Yes, I saw immediately via Smith’s slide presentation on Thursday evening, February 15, 2018 in the lecture hall adjacent to the gallery in Shaffer Art Building at Syracuse University how the work relates to life from birth to death and how that relationship is reproduced in a type of modern allegory. It’s just that the description gives the impression that the artist set out to make particular meaning in her work, that there was clear and deliberate intent to be a crusader of issues or whatever. And so, this presentation was like a breath of fresh air to me because it wasn’t what I expected at all.
There were around (or over) three hundred people in attendance, many of whom students searching for a road map to art success, a short-cut maybe despite their unique circumstances. Penny Santy, Laurel Morton and I had a different experience.
She said, “I don’t know” a lot. My friends and I responded to the realness of her being. Kind of reminded me of the Star Trek TNG movie where they time-travelled to meet the guy who invented warp drive. How they had studied him in school and expected him to be a type of god only to find him to have the same sort of trials and tribulations as any one of us.

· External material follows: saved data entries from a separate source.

(** A buffer that is filled whole holds the next characters. *)
Lemma read_all_ok r buf : is_open r -> buf <> [] -> (Z.of_nat (length buf) <= INT32_MAX)%Z ->
  exists r' n, default_read_all rd_read_into r buf = Ret (r', take n (rest r) ++ drop n buf, if decide (n = 0) then (-1)%Z else Z.of_nat n) /\
    n <= length buf /\ (n = 0 -> rest r = []) /\ is_open r' /\ rest r' = drop n (rest r).
Proof.
  intros Ho Hne Hi. unfold default_read_all. destruct (law_read_into r buf 0 (length buf) Ho) as (r' & n & -> & (H1 & H2 & H3) & Ho' & Hr); [lia|destruct buf; [done|cbn; lia]|done|].
  exists r', n. split; [|done]. unfold write. rewrite take_0, length_take, Nat.min_l, Nat.add_0_l by lia. done.
Qed.

Definition filter_open (in_ : FilterReader R) : Prop := exists r, in_ = Some r /\ is_open r.
Definition filter_rest (in_ : FilterReader R) : list Z := match in_ with Some r => rest r | None => [] end.

#[global] Instance filter_reader_laws : ReaderLaws (FilterReader R) filter_open filter_rest.
Proof.
  split; cbn [rd_read rd_read_into rd_skip filter_reader].
  - intros in_ (r & -> & Ho). unfold filter_read, filter_lift. cbn. destruct (law_read r Ho) as (r' & -> & Ho' & Hr). exists (Some r'). split; [done|]. split; [by exists r'|done].
  - intros in_ buf off len (r & -> & Ho) Hl H0 Hi. unfold filter_read_into. rewrite bad_range_false by done. cbn. destruct (law_read_into r buf off len Ho Hl H0 Hi) as (r' & n & -> & Hn & Ho' & Hr).
    exists (Some r'), n. split; [done|]. split; [done|]. split; [by exists r'|done].
  - intros in_ n (r & -> & Ho). unfold filter_lift. cbn. destruct (law_skip r n Ho) as (r' & -> & Ho' & Hr). exists (Some r'). split; [done|]. split; [by exists r'|done].
Qed.
End input_laws.

(** ** Equivalence of the two sources *)
Inductive rop := RRead | RReadInto (cBuf : list Z) (off len : nat) | RSkip (n : nat) | RReady | RMark (limit : nat) | RReset | RClose | RIsClosed | RMarkSupported.
Inductive robs := RoDone | RoChar (c : option Z) | RoRead (cBuf : list Z) (n : Z) | RoNum (n : nat) | RoBool (b : bool).

Definition rstep {R} `{!AbstractReader R} (r : R) (op : rop) : outcome (R * robs) :=
  match op with
  | RRead => '(r, c) ← rd_read r; Ret (r, RoChar c)
  | RReadInto cBuf off len => '(r, cBuf, n) ← rd_read_into r cBuf off len; Ret (r, RoRead cBuf n)
  | RSkip n => '(r, k) ← rd_skip r n; Ret (r, RoNum k)
  | RReady => b ← rd_ready r; Ret (r, RoBool b)
  | RMark limit => r ← rd_mark r limit; Ret (r, RoDone)
  | RReset => r ← rd_reset r; Ret (r, RoDone)
  | RClose => r ← rd_close r; Ret (r, RoDone)
  | RIsClosed => Ret (r, RoBool (rd_isClosed r))
  | RMarkSupported => Ret (r, RoBool (rd_markSupported r))
  end.

(** The sequences on which the two agree: what is read into a buffer fits, is not empty, and is not asked for after [close]. *)
Fixpoint agreed (closed : bool) (ops : list rop) : Prop :=
  match ops with
  | [] => True
  | RReadInto cBuf off len :: ops => closed = false /\ off + len <= length cBuf /\ 0 < len /\ agreed closed ops
  | RClose :: ops => agreed true ops
  | _ :: ops => agreed closed ops
  end.

Definition same_reader (r : StringReader) (c : CharArrayReader) : Prop :=
  source_ r = buf_ c /\ position_ r = pos_ c /\ closed_ r = chars_closed_ c /\ count_ c = length (buf_ c) /\
  (if mark_set_ r then mark_position_ r else 0) = marked_pos_ c.

Lemma same_reader_step closed r c op : same_reader r c -> closed_ r = closed -> agreed closed [op] ->
  (exists r' c' o, rstep r op = Ret (r', o) /\ rstep c op = Ret (c', o) /\ same_reader r' c' /\
    closed_ r' = match op with RClose => true | _ => closed end) \/
  (exists e, rstep r op = Throw e /\ rstep c op = Throw e /\ op <> RClose).
Proof.
  destruct r as [src p mk ms cl], c as [buf q mq n cl']. unfold same_reader. cbn [source_ position_ closed_ mark_set_ mark_position_ buf_ pos_ chars_closed_ count_ marked_pos_].
  intros (-> & -> & -> & -> & Hmk) -> Ha.
  destruct op as [|cBuf off len|k| |limit| | | |]; cbn [agreed] in Ha;
    cbn [rstep rd_read rd_read_into rd_skip rd_ready rd_mark rd_reset rd_close rd_isClosed rd_markSupported string_reader char_array_reader];
    unfold string_read, chars_read, string_read_into, chars_read_into, string_skip, chars_skip, string_ready, chars_ready, string_mark, chars_mark, string_reset, chars_reset, string_close, chars_close;
    cbn [source_ position_ closed_ mark_set_ mark_position_ buf_ pos_ chars_closed_ count_ marked_pos_ set_position set_pos].
  - left. destruct closed; cbn [orb]; [by eexists _, _, _|]. case_bool_decide as Hl; [by eexists _, _, _|]. destruct (vget_lt buf q) as (x & _ & ->); [lia|]. by eexists _, _, _.
  - destruct Ha as (-> & Hl & H0 & _). left. rewrite bad_range_false by done. cbn [orb]. case_decide as Hq; [rewrite bool_decide_true by done; by eexists _, _, _|].
    rewrite bool_decide_false by done. rewrite Nat.min_l, copy_n_ok by lia. rewrite !bind_Ret. rewrite decide_True by lia. by eexists _, _, _.
  - left. destruct closed; by eexists _, _, _.
  - left. by eexists _, _, _.
  - destruct closed; [by right; eexists|]. left. eexists _, _, _. done.
  - destruct closed; [by right; eexists|]. left. eexists _, _, _. split; [reflexivity|]. split; [reflexivity|]. done.
  - left. by eexists _, _, _.
  - left. by eexists _, _, _.
  - left. by eexists _, _, _.
Qed.

Lemma agreed_head closed op ops : agreed closed (op :: ops) -> agreed closed [op] /\ agreed (match op with RClose => true | _ => closed end) ops /\ (op <> RClose -> agreed closed ops).
Proof. destruct op; cbn; tauto. Qed.

Lemma same_reader_trace ops : forall closed r c, same_reader r c -> closed_ r = closed -> agreed closed ops ->
  exists r' c' os, trace rstep r ops = Ret (r', os) /\ trace rstep c ops = Ret (c', os) /\ same_reader r' c'.
Proof.
  induction ops as [|op ops IH]; intros closed r c Hs Hc Ha; [by eexists _, _, _|]. apply agreed_head in Ha as (Hop & Hnext & Hno). cbn [trace].
  destruct (same_reader_step closed r c op Hs Hc Hop) as [(r1 & c1 & o & -> & -> & Hs1 & Hc1)|(e & -> & -> & He)].
  - destruct (IH _ r1 c1 Hs1 Hc1 Hnext) as (r' & c' & os & -> & -> & Hs'). by eexists _, _, _.
  - destruct (IH _ r c Hs Hc (Hno He)) as (r' & c' & os & -> & -> & Hs'). by eexists _, _, _.
Qed.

Smith sat in a corner until she was introduced then raced up and got caught up in the microphone’s battery, which messed up her hair and caused her to flop into position and, while struggling with the technology, to utter, “I’m totally discombobulated.”
You can hear my laugh in a large group situation. I really should get a job sitting in the audience during the taping of TV sit-coms. It was this unexpected sort of absentminded normalcy that I fell in love with. Because Kiki Smith was not there to teach us to be like her or offer advice on the inner workings of the international art world or art super-stardom.
She was here to share her art. It was her focus on the specific and unique problem solving issues related to art material and rudimentary technique that propelled her journey, which if plotted probably resembles a scribble rather than a connect-the-dot drawing.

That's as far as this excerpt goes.